With the entries below as the source, tally the lines that contain the string "Hfolder" and give the number only.
INPUT FOR THIS TASK START
(** X1.  create_file (lines 117-141).  When it returns, it returns 1: every
    folder on the way to [item_path] exists, the file at [item_path] is
    empty and is the open file.  However it ends, every other path of the
    file system holds what it held, or a directory where there was
    nothing.  Its two errors are "cannot create folder", after which no
    file has been made or changed, and "cannot create file".  An
    [item_path] without a slash is undefined behaviour: [pkgi_strrchr]
    returns NULL, which is written through. *)
Theorem create_file_makes_parents d r d' :
  create_file d = (r, d') ->
  (folder_of (item_path d) = None -> r = Stuck)
  /\ (forall v, r = Ret v ->
        v = 1
        /\ fs d' !! item_path d = Some (File [])
        /\ item_file d' = Some (item_path d)
        /\ exists folder,
             folder_of (item_path d) = Some folder
             /\ forall p, p ∈ dir_prefixes EmptyString folder ->
                          is_Some (fs d' !! p))
  /\ (forall p, p <> item_path d ->
        fs d' !! p = fs d !! p
        \/ fs d !! p = None /\ fs d' !! p = Some Dir)
  /\ (forall e, r = Throw e ->
        (exists folder,
            folder_of (item_path d) = Some folder
            /\ e = CannotCreateFolder folder
            /\ forall p data, fs d' !! p = Some (File data)
                              <-> fs d !! p = Some (File data))
        \/ e = CannotCreateFile (item_name d)).
Proof.
  intros Hrun. split; [|split; [|split]].
  - unfold create_file, folder_of in *. rewrite run_bind_get in Hrun.
    destruct (pkgi_strrchr _); [done|]. intros _. by injection Hrun as <-.
  - intros v ->.
    apply create_file_ret in Hrun as (-> & folder & Hfolder & ->).
    split; [done|]. cbn. split; [apply lookup_insert_eq|]. split; [done|].
    exists folder. split; [done|]. intros p Hp.
    rewrite lookup_insert_ne; [by apply fs_mkdirs_makes|].
    intros Heq. apply dir_prefixes_length in Hp. simpl in Hp.
    unfold folder_of in Hfolder.
    destruct (pkgi_strrchr _) as [last|] eqn:Hlast; [|done].
    injection Hfolder as <-.
    apply pkgi_strrchr_lt in Hlast.
    unfold pkgi_snprintf in *.
    rewrite !length_substring_0 in *. subst p. lia.
  - intros p Hp. by eapply create_file_fs.
  - intros e ->. revert Hrun.
    unfold create_file, folder_of, bind, get, pkgi_mkdirs, pkgi_create,
      modify, ret, throw, stuck.
    intros Hrun.
    repeat (cbv beta zeta in *; case_match; simplify_eq/=; try done).
    all: first [by right|left; eexists; split; [done|split; [done|]]].
    intros p data. apply fs_mkdirs_upto_file.
Qed.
INPUT FOR THIS TASK END
▶ **SOLUTION TO THE PROBLEM**
3